• **WORK INSTRUCTION**:
Once you have checked the records that follow, state how many of their lines hold "chunker", giving the number only.

Records drawn from a dataset:
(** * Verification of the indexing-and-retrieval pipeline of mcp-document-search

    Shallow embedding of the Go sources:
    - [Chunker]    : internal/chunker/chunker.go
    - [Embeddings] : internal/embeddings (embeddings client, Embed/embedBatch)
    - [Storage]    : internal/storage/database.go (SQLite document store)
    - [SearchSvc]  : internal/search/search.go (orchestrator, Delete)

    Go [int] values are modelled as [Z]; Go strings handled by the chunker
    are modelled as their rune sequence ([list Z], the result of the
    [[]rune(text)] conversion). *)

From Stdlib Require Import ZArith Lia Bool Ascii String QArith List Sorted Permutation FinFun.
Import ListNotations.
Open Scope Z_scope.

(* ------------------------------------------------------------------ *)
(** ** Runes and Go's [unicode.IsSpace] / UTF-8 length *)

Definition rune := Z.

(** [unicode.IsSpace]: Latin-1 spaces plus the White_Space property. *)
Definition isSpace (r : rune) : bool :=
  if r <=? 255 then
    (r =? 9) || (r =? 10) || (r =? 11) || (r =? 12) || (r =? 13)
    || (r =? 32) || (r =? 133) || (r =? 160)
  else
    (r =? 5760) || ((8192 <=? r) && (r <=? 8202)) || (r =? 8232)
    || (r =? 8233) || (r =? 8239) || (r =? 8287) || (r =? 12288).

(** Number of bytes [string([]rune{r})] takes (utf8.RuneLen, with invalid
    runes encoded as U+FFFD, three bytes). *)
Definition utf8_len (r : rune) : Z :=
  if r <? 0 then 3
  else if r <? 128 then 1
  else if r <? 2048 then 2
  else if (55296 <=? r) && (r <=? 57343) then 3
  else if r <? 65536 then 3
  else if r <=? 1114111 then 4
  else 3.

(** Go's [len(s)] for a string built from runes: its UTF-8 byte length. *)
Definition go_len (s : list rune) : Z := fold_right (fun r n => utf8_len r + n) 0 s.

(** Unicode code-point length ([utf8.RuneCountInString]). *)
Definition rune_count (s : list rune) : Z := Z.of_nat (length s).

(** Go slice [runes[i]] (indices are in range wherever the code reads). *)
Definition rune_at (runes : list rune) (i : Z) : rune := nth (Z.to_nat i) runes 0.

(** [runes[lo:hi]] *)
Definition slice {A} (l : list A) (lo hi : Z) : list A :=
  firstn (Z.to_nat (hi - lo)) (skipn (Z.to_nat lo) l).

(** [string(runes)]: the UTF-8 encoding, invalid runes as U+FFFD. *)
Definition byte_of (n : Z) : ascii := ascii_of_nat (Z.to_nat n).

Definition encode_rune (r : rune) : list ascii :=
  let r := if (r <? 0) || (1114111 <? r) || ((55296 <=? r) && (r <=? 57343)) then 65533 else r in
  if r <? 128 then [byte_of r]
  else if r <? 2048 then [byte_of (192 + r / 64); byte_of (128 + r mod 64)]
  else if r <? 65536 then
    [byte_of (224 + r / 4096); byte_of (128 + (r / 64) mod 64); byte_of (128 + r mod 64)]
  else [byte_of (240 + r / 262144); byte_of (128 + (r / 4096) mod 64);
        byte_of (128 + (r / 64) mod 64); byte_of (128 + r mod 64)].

...

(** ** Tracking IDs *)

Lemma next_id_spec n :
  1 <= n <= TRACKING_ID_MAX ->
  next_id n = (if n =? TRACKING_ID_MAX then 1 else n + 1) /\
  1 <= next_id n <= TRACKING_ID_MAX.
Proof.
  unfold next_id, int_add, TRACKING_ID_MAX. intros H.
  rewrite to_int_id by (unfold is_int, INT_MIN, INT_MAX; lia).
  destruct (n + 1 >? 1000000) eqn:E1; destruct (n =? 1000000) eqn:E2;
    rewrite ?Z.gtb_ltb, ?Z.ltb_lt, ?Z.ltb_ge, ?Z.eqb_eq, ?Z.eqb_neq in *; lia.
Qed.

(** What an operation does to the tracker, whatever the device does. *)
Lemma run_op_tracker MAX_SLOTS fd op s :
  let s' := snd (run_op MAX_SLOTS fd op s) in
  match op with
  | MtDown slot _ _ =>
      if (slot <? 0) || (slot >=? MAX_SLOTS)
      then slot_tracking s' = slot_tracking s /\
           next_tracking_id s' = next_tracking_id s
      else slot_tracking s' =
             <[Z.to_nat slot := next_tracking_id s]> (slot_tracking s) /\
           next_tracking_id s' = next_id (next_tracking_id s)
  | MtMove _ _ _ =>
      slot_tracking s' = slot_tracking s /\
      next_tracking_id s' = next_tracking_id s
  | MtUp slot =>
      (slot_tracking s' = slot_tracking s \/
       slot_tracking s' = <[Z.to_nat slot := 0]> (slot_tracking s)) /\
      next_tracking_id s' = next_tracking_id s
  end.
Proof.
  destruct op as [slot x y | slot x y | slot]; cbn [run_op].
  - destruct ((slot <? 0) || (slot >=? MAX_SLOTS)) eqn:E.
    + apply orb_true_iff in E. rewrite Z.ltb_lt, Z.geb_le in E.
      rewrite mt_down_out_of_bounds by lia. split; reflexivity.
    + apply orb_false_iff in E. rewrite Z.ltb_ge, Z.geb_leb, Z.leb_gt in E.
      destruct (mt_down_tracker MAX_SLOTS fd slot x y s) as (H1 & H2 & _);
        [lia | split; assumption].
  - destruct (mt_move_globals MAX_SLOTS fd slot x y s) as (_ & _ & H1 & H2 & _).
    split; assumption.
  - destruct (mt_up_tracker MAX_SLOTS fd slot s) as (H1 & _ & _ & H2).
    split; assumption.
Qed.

• **TASK ANSWER**:
2